Le Mans Toyota
Rennen vom Tod Simonsen s überschattet
 

Le Mans: Sicherheitsdebatte nach tödlichem Unfall

Schikane offenbar unzureichend gesichert

23.06.2013 APA

 

Der tödliche Unfall des dänischen Rennfahrers Allan Simonsen zu Beginn der 24 Stunden von Le Mans hat eine Debatte über die Sicherheit entlang der Strecke ausgelöst. Der 34-jährige Aston-Martin-Fahrer hatte am Samstag in der dritten Runde die Kontrolle über seinen Wagen verloren und war in die Leitplanke gekracht – an einer Stelle, wo kein Reifenstapel als Puffer aufgebaut war.

Simonsen ist der erste Todesfall im Rennen seit dem Unfall des Österreichs Jo Gartner im Jahr 1986. In der Vorqualifikation war 1997 der Franzose Sebastien Enjolras tödlich verunglückt.

Zusätzliche Absicherungen notwendig?

„Man wird sich Gedanken machen müssen.

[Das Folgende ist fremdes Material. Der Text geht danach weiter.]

Fixpoint nodeToDocumentSymbol (node : Node) : Result :=
  match node with
  | FunctionNode nodeLoc (Some (Identifier _ name)) body =>
      let children :=
        match body with
        | Some stmts =>
            flat_map (fun child => normalizeDocumentSymbol (nodeToDocumentSymbol child)) stmts
        | None => []
        end in
      createSymbol name SK_Function children None nodeLoc
  | DeclarationNode _ (d :: ds) =>
      Many (flat_map (fun d => normalizeDocumentSymbol (nodeToDocumentSymbol d)) (d :: ds))
  | DeclaratorNode nodeLoc (Some (Identifier idLoc name)) =>
      createSymbol name SK_Variable [] idLoc nodeLoc
  | FunctionNode nodeLoc _ _ => createSymbol [] SK_Variable [] None nodeLoc
  | DeclarationNode nodeLoc [] => createSymbol [] SK_Variable [] None nodeLoc
  | DeclaratorNode nodeLoc _ => createSymbol [] SK_Variable [] None nodeLoc
  | PlainNode nodeLoc => createSymbol [] SK_Variable [] None nodeLoc
  end.

Section WithParser.

(** The parser as the handler uses it: it returns the root of the tree,
    of which the handler reads the [body] if that is an array, or it
    throws a syntax error. *)
Variable parse : jsstring -> Completion (option (list Node)).

(** [connection.onDocumentSymbol], where [uri] is
    [params.textDocument.uri]. *)
Definition onDocumentSymbol (uri : jsstring) : M (list DocumentSymbol) :=
  document <- gets (fun s => JsMap.get uri (documents s)) ;;
  match document with
  | None => ret []
  | Some document =>
      let text := getText document in
      ast <- call (parse text) ;;
      let body := match ast with Some body => body | None => [] end in
      ret (flat_map
             (fun node =>
                match nodeToDocumentSymbol node with
                | Null => []
                | Many symbols => symbols
                | One symbol => [symbol]
                end)
             body)
  end.

End WithParser.

(** The entry and all entries below it have a name, a selection range
    that is the range, no detail, and children only if they are
    functions. *)
Inductive wellFormed : DocumentSymbol -> Prop :=
| wellFormed_intro name kind range children :
    name <> [] ->
    (kind = SK_Variable -> children = []) ->
    Forall wellFormed children ->
    wellFormed (DocumentSymbol_create name [] kind range range children).

End Outline.

(** ** The vocabulary of the statements *)

Module Spec.

(** The code unit at column [i] is in the class [p]. *)
Definition holdsAt (p : ascii -> bool) (line : jsstring) (i : nat) : bool :=
  match nth_error line i with
  | Some c => p c
  | None => false
  end.

(** Identifier syntax: a letter or underscore, then letters, digits and
    underscores. *)
Definition isIdentifier (w : jsstring) : bool :=
  match w with
  | c :: r => isIdentStart c && forallb isIdentPart r
  | [] => false
  end.

(** The columns [[s, e)] of the line hold an identifier. *)
Definition identifier_at (line : jsstring) (s e : nat) : Prop :=
  s < e /\ e <= length line /\ isIdentifier (slice line s e) = true.

(** A maximal identifier run: an identifier occurrence that no other
    identifier occurrence of the line contains. *)
Definition maximal_run (line : jsstring) (s e : nat) : Prop :=
  identifier_at line s e /\
  forall s' e', identifier_at line s' e' -> s' <= s -> e <= e' -> s' = s /\ e' = e.

(** The calls that the [while] loop of [checkFunctionSpaces] visits
    from [lastIndex] on: [match.index] and [match[1]] of every match. *)
Fixpoint callMatches (fuel : nat) (line : jsstring) (lastIndex : nat)
  : list (nat * jsstring) :=
  match fuel with
  | O => []
  | S fuel' =>
      match Functions.execCallStart line lastIndex with
      | None => []
      | Some (startChar, functionName, lastIndex') =>
          (startChar, functionName) :: callMatches fuel' line lastIndex'
      end
  end.

Definition detectedCalls (line : jsstring) : list (nat * jsstring) :=
  callMatches (S (length line)) line 0.

(** The value of [isInCommentBlock] after the two updates for line [k],
    starting from [isIn] at the first line. *)
Fixpoint commentStateAt (lines : list jsstring) (k : nat) (isIn : bool) : bool :=
  match lines with
  | [] => isIn
  | l :: rest =>
      let isIn' := Functions.commentStep isIn l in
      match k with
      | O => isIn'
      | S k' => commentStateAt rest k' isIn'
      end
  end.

(** Line [k] of the text is [originalLine] and the lint rule scans it
    (it does not skip it). *)
Definition lintedLine (text : jsstring) (k : nat) (originalLine : jsstring) : Prop :=
  nth_error (splitLines text) k = Some originalLine /\
  Functions.skipsLine (commentStateAt (splitLines text) k false) originalLine = false.

(** A function call that [checkFunctionSpaces] detects on line [k]: the
    match of the call pattern at [startChar], the opening parenthesis,
    the depth-matched closing one and the text between them. *)
Record Call := {
  startChar : nat;
  functionName : jsstring;
  openParenIdx : nat;
  closeParenIdx : nat;
  args : jsstring
}.

Definition detectedCall (text : jsstring) (k : nat) (c : Call) : Prop :=
  exists originalLine,
    lintedLine text k originalLine /\
    let line := Functions.scannedLine originalLine in
    In (startChar c, functionName c) (detectedCalls line) /\
    indexOf lparen line (startChar c + length (functionName c)) = Some (openParenIdx c) /\
    Functions.findCloseParen line (openParenIdx c) = Some (closeParenIdx c) /\
    args c = slice line (openParenIdx c + 1) (closeParenIdx c).

(** The diagnostics whose range starts at a position, and those whose
    range starts on a line. *)
Definition diagnosticsAt (p : Position) (ds : list Diagnostic) : list Diagnostic :=
  filter (fun d => position_eqb (start (range d)) p) ds.

Definition diagnosticsOnLine (k : nat) (ds : list Diagnostic) : list Diagnostic :=
  filter (fun d => line (start (range d)) =? k) ds.

(** The diagnostic of the rule for a call. *)
Definition callDiagnostic (k : nat) (c : Call) (msg : jsstring) : Diagnostic :=
  {| severity := Warning;
     range := {| start := {| line := k; character := startChar c |};
                 end_ := {| line := k; character := closeParenIdx c + 1 |} |};
     message := msg;
     source := str "afl-lsp" |}.

(** Line [i] of [lines] exists and includes [p]. *)
Definition lineIncludes (p : jsstring) (lines : list jsstring) (i : nat) : bool :=
  match nth_error lines i with
  | Some l => includes p l
  | None => false
  end.

(** The offset at which line [n] of [splitLines text] starts: behind
    the [n]-th LF of the text. *)
Fixpoint lineStart (text : jsstring) (n : nat) : nat :=
  match n with
  | O => 0
  | S n' =>
      match text with
      | [] => 0
      | c :: r => S (lineStart r (if eqc c LF then n' else n))
      end
  end.

(** The line endings of the text are LF and CR LF: every CR is followed
    by an LF. *)
Fixpoint noLoneCR (text : jsstring) : bool :=
  match text with
  | [] => true
  | c :: r =>
      (if eqc c CR then startsWith [LF] r else true) && noLoneCR r
  end.

(** Block comments as the language has them, read code unit by code
    unit: outside a comment the marker [/*] opens one, inside a comment
    the marker [*/] closes it.  [scanBlockComment inside l] tells
    whether a comment is open behind the line [l] when [inside] tells
    it for the start of the line. *)
Fixpoint scanBlockComment (inside : bool) (l : jsstring) : bool :=
  match l with
  | [] => inside
  | _ :: r =>
      if startsWith (if inside then str "*/" else str "/*") l then
        match r with
        | _ :: r' => scanBlockComment (negb inside) r'
        | [] => inside
        end
      else scanBlockComment inside r
  end.

(** A block comment is open at the start of line [k], when [inside]
    tells it for the start of the first line. *)
Fixpoint blockCommentOpenAt (lines : list jsstring) (k : nat) (inside : bool)
    {struct k} : bool :=
  match k with
  | O => inside
  | S k' =>
      match lines with
      | l :: rest => blockCommentOpenAt rest k' (scanBlockComment inside l)
      | [] => inside
      end
  end.

(** Line [k] lies inside a block comment: a comment is open at its
    start and is not closed on it. *)
Definition insideBlockComment (lines : list jsstring) (k : nat) : Prop :=
  blockCommentOpenAt lines k false = true /\
  lineIncludes (str "*/") lines k = false.

(** No line before line [k] holds both markers of a block comment and
    leaves a comment open behind it. *)
Definition markersSettled (lines : list jsstring) (k : nat) : Prop :=
  forall i, i < k ->
    lineIncludes (str "/*") lines i = true ->
    lineIncludes (str "*/") lines i = true ->
    blockCommentOpenAt lines (S i) false = false.

(** [s] with the code unit [ch] put in before column [p]. *)
Definition insertAt (p : nat) (ch : ascii) (s : jsstring) : jsstring :=
  firstn p s ++ ch :: skipn p s.

(** The part of the state that the indexer leaves alone. *)
Definition indexerFrame (s s' : State) : Prop :=
  symbolTable s' = symbolTable s /\ documents s' = documents s /\
  documentSettings s' = documentSettings s /\
  updateSymbolTimeout s' = updateSymbolTimeout s /\ timers s' = timers s /\
  nextTimerId s' = nextTimerId s /\ now s' = now s.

Die Rennstrecke führt im 45-Grad-Winkel auf die Landstraße. Gerade an dieser Stelle sollte man mit Reifenstapeln die Leitplanken zusätzlich absichern“, sagte der dreifache Le-Mans-Sieger Marco Werner, der als Audi-Botschafter in Frankreich weilte. Dagegen nahm der fünffache Le-Mans-Gewinner Frank Biela die Verantwortlichen in Schutz: „Ich glaube nicht, dass man irgendjemandem einen Vorwurf machen kann. An dieser Stelle fliegt man normalerweise nicht von der Strecke.“

Französische Behörden untersuchen

Viele Fahrer wollten sich aus Respekt vor dem veranstaltenden Automobile Club de l’Ouest (ACO) nicht zu dem Thema äußern. Der Club teilte mit, dass der Unfall und seine Folgen von den französischen Behörden untersucht würden. Laut ACO ist dies bei einem Unfall mit Todesfolge ein normaler Vorgang.

Simonsen verstab im Spital

Simonsen war laut Medienberichten noch bei Bewusstsein, als ihn die Ärzte auf der Strecke erstversorgten. Nach seinem Transport in das Spital verstarb er dort. Auf Wunsch der Familie fuhr Aston Martin das Rennen trotzdem weiter, wie Teamchef David Richards betonte.